* _Task to complete_
Up to and including the line that contains "and a transaction", return every line from the start of the data, unchanged.
******
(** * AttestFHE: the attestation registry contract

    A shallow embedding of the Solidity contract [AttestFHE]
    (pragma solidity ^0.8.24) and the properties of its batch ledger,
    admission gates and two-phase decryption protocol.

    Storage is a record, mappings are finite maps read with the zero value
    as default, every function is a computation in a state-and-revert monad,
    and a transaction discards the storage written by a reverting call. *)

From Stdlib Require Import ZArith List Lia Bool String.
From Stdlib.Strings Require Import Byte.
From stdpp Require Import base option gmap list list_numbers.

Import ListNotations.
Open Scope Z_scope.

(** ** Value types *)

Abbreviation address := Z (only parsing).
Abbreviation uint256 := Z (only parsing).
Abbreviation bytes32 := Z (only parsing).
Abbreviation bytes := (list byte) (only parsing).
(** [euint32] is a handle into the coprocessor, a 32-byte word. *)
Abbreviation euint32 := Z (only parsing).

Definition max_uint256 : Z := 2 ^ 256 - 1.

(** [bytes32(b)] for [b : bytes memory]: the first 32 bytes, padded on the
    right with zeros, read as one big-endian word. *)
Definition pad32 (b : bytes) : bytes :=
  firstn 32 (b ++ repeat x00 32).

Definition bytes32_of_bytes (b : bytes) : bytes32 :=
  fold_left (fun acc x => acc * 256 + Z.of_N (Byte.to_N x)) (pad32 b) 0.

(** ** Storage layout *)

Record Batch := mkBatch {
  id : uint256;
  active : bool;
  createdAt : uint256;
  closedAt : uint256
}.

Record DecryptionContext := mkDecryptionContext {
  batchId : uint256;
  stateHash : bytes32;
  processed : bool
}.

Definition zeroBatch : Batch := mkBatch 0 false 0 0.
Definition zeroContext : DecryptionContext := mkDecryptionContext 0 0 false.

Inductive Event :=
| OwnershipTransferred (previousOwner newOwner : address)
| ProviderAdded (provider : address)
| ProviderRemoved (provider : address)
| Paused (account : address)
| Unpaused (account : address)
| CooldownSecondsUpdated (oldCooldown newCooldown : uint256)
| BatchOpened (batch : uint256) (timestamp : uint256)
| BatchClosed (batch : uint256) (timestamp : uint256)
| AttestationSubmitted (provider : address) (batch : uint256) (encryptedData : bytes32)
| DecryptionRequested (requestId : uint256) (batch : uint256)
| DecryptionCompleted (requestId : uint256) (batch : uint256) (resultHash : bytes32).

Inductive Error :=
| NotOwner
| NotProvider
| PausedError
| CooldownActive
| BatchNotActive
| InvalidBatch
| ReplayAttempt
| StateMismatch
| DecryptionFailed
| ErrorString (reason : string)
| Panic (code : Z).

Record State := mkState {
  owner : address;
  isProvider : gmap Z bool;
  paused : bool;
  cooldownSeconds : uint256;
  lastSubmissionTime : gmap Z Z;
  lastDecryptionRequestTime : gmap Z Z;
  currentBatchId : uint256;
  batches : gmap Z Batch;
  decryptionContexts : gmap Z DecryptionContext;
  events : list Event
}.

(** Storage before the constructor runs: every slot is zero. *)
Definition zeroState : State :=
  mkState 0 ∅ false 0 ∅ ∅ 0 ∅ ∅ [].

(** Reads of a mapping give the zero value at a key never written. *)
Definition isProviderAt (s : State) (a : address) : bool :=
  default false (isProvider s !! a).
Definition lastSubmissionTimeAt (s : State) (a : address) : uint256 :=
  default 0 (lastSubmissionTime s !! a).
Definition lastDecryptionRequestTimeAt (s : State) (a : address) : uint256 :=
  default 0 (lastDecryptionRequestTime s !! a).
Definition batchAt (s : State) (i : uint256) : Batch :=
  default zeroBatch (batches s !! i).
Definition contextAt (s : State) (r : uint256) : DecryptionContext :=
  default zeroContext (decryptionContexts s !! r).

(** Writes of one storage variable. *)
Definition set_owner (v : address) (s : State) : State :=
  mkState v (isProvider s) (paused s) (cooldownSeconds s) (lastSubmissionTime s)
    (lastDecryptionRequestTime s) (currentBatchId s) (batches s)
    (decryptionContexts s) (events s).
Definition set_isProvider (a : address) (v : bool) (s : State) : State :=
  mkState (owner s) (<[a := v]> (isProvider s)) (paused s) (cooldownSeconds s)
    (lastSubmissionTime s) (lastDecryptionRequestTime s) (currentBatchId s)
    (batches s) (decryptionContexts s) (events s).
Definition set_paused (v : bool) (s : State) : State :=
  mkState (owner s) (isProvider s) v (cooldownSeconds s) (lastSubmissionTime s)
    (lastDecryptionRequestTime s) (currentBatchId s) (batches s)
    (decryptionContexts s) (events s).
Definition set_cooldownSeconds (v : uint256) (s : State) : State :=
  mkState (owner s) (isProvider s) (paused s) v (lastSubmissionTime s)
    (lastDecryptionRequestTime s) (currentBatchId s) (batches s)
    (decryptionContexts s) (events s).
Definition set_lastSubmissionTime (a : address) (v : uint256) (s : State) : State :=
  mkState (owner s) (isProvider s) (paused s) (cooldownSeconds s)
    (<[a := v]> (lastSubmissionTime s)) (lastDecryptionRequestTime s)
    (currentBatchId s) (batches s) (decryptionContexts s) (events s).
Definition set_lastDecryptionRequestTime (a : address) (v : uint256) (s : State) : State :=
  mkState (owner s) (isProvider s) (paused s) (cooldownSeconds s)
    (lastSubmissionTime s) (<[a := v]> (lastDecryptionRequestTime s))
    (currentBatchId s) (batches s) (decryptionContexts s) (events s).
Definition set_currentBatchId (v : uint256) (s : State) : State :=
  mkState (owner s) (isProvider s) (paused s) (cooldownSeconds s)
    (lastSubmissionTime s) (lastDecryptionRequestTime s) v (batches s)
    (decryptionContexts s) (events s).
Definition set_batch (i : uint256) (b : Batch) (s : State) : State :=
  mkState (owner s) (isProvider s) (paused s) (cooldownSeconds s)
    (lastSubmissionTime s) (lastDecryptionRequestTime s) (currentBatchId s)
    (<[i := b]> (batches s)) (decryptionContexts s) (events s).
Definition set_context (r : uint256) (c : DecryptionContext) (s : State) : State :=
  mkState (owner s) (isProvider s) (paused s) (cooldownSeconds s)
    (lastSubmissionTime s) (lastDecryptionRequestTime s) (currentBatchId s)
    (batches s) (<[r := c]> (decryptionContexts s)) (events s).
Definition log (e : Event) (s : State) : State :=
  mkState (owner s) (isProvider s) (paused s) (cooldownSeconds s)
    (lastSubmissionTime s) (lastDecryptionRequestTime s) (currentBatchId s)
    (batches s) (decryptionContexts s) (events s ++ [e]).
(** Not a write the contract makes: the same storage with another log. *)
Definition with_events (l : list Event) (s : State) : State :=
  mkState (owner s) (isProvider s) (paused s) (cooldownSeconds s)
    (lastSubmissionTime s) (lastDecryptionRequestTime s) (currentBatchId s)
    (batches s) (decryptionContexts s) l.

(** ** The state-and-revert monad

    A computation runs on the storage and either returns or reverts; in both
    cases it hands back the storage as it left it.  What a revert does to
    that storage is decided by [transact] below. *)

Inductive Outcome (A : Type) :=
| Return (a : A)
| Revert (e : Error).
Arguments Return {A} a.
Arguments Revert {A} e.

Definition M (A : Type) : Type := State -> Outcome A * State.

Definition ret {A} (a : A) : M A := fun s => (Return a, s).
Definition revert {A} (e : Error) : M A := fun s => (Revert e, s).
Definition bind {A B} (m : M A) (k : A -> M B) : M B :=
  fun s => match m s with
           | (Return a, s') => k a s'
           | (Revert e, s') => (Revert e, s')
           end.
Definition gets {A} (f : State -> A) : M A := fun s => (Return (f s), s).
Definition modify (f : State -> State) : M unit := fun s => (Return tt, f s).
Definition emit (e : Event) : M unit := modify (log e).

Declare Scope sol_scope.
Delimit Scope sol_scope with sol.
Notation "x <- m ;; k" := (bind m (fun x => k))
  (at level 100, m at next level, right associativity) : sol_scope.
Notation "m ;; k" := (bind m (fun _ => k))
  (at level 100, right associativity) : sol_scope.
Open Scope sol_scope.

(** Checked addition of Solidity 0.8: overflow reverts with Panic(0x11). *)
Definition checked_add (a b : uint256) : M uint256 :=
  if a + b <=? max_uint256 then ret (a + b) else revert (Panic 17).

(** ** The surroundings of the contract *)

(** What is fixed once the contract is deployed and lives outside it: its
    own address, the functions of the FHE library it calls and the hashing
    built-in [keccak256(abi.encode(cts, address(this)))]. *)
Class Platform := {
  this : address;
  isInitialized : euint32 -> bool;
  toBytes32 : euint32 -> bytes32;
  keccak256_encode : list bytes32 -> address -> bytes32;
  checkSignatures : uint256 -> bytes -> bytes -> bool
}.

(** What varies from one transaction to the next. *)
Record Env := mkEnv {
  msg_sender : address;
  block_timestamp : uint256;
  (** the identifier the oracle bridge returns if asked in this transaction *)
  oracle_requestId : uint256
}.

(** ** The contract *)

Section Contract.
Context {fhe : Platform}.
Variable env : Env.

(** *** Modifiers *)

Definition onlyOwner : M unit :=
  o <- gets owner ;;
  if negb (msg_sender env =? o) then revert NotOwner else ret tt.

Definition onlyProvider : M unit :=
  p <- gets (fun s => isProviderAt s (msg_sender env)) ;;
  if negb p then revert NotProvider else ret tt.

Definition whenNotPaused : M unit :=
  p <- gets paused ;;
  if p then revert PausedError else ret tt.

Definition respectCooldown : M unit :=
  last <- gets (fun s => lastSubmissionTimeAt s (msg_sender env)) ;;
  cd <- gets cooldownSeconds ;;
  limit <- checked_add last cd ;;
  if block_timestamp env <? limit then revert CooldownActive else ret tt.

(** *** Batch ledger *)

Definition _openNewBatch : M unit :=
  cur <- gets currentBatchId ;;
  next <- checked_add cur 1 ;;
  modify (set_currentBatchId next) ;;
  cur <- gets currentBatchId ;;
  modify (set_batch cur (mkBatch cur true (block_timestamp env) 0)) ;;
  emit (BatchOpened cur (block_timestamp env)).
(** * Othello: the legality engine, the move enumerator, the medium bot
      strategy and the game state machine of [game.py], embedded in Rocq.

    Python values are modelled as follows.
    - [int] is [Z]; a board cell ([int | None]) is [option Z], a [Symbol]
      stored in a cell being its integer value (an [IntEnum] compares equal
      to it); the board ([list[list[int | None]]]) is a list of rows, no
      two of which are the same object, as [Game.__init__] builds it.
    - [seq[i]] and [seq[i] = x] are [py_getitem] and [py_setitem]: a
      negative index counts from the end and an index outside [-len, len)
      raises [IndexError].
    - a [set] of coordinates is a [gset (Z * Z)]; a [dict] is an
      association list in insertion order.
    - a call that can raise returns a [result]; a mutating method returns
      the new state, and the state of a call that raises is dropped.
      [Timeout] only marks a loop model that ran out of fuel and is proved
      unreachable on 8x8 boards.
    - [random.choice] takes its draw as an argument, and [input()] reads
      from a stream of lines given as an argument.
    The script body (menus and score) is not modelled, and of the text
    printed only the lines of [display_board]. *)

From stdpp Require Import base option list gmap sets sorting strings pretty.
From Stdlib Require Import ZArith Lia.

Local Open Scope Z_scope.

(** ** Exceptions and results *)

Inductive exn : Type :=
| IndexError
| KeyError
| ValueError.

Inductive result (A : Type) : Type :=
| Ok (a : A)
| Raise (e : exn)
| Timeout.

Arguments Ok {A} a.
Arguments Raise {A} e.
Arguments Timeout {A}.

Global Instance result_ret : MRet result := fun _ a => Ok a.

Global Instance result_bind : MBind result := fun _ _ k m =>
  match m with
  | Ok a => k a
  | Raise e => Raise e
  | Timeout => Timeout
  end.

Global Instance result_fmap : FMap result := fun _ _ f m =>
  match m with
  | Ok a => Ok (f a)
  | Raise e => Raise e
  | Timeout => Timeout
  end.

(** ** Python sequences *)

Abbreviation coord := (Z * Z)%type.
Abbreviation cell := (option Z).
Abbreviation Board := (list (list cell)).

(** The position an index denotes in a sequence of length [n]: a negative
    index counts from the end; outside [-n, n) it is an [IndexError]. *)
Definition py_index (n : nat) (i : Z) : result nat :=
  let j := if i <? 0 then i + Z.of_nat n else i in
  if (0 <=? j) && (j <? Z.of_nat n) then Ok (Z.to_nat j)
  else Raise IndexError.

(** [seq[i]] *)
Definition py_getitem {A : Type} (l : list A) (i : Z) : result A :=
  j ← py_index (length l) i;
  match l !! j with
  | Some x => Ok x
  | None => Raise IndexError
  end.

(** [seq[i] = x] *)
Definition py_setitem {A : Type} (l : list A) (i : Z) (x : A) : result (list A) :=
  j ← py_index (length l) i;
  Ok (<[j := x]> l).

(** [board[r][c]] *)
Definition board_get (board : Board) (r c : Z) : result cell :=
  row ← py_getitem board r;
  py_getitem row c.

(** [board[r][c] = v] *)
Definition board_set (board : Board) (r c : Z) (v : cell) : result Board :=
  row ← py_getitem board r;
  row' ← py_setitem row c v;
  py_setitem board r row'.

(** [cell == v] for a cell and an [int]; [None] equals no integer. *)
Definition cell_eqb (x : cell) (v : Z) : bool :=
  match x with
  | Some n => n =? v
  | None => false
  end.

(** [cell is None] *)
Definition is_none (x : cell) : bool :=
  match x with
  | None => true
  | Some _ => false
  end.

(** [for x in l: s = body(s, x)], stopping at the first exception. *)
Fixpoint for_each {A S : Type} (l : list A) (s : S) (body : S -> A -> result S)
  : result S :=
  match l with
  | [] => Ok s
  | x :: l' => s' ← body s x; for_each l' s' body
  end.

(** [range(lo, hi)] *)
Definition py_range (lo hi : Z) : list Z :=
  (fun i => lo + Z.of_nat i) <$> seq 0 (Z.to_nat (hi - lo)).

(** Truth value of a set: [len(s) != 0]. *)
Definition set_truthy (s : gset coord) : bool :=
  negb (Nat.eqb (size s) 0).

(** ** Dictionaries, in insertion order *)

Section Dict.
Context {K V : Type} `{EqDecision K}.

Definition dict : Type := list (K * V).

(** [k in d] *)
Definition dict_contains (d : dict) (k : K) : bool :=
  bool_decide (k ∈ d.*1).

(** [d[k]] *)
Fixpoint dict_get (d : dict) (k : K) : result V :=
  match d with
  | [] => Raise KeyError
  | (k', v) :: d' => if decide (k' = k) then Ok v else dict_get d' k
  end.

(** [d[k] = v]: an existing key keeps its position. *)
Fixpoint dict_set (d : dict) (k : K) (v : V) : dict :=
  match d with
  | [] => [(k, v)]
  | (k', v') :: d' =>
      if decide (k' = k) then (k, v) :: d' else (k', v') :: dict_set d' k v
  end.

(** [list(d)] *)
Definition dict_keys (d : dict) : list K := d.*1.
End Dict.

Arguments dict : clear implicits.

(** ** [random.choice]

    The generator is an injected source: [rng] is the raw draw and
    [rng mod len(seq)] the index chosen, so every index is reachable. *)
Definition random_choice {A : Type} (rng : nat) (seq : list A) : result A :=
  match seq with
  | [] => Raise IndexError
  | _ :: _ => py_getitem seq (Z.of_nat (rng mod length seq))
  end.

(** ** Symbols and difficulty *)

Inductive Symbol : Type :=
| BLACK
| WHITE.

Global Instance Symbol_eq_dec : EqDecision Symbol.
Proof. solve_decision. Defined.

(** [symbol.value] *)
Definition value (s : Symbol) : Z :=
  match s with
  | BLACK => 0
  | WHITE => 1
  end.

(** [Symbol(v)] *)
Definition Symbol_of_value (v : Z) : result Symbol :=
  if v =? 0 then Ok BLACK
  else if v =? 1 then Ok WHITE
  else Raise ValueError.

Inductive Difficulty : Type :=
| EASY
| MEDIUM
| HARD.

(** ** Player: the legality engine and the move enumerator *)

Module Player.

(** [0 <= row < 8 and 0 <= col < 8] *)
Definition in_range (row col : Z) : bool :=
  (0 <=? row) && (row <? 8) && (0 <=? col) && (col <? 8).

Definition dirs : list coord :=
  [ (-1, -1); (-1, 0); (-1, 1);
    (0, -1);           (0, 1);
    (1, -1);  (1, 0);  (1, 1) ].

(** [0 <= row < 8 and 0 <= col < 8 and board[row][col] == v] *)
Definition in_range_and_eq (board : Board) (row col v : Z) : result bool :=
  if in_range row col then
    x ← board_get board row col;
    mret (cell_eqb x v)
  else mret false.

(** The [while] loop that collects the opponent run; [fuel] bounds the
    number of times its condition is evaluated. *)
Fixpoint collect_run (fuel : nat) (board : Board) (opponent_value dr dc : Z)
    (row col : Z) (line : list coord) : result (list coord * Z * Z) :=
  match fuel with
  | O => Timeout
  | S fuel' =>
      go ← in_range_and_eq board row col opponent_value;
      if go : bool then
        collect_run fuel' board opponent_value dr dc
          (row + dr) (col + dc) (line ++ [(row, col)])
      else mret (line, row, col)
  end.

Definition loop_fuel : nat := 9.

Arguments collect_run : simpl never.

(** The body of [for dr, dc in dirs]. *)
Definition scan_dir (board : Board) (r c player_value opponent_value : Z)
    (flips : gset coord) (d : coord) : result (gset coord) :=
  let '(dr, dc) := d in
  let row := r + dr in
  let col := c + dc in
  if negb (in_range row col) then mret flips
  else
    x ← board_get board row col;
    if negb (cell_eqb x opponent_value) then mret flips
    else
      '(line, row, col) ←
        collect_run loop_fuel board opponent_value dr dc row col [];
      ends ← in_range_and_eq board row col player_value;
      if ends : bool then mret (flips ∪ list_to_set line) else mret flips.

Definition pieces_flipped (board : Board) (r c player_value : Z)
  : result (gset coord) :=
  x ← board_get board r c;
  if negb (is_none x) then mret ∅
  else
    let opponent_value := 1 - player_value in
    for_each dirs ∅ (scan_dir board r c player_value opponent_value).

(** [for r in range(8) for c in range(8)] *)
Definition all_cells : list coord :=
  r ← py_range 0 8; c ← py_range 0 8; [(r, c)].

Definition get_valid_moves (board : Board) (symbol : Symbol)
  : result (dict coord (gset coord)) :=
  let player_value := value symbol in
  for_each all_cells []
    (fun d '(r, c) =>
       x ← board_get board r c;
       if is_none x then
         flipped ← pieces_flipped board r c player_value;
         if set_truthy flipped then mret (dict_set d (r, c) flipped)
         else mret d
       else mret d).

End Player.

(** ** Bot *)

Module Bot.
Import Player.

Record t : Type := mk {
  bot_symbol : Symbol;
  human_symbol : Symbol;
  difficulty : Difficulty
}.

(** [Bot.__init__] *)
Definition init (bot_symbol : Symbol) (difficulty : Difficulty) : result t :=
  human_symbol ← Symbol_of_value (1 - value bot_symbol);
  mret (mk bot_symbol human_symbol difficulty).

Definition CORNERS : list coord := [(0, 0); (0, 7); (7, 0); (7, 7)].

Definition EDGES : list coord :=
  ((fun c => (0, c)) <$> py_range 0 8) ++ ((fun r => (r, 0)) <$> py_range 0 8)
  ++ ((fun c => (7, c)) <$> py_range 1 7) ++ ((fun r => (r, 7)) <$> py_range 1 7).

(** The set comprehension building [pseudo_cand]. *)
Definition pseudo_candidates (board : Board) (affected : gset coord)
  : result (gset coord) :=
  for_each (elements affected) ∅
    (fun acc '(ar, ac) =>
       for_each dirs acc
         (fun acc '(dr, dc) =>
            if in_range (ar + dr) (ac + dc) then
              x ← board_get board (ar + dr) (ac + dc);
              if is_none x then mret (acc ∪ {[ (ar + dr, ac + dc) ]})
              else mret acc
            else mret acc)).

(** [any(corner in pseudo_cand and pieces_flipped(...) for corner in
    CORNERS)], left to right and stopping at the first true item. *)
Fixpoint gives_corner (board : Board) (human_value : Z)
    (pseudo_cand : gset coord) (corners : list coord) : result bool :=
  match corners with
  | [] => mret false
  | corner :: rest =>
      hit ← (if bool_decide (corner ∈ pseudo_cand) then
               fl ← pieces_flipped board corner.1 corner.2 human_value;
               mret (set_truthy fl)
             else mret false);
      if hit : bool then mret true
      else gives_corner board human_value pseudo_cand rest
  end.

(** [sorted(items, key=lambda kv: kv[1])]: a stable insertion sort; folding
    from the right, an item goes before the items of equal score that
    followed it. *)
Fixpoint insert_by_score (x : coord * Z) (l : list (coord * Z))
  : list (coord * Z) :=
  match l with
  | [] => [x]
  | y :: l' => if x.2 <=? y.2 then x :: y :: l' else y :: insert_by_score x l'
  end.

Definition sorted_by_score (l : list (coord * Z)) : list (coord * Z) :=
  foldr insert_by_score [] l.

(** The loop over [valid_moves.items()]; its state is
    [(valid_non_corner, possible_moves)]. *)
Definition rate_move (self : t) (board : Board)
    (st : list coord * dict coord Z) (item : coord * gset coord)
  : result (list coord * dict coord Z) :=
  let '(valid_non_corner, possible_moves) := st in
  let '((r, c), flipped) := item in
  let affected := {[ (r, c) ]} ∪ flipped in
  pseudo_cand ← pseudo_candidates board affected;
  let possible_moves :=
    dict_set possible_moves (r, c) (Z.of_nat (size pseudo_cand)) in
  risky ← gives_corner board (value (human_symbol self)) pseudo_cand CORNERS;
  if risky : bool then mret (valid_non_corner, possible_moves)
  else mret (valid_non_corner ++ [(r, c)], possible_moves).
******
* _Solution to this task_
(** * AttestFHE: the attestation registry contract

    A shallow embedding of the Solidity contract [AttestFHE]
    (pragma solidity ^0.8.24) and the properties of its batch ledger,
    admission gates and two-phase decryption protocol.

    Storage is a record, mappings are finite maps read with the zero value
    as default, every function is a computation in a state-and-revert monad,
    and a transaction discards the storage written by a reverting call. *)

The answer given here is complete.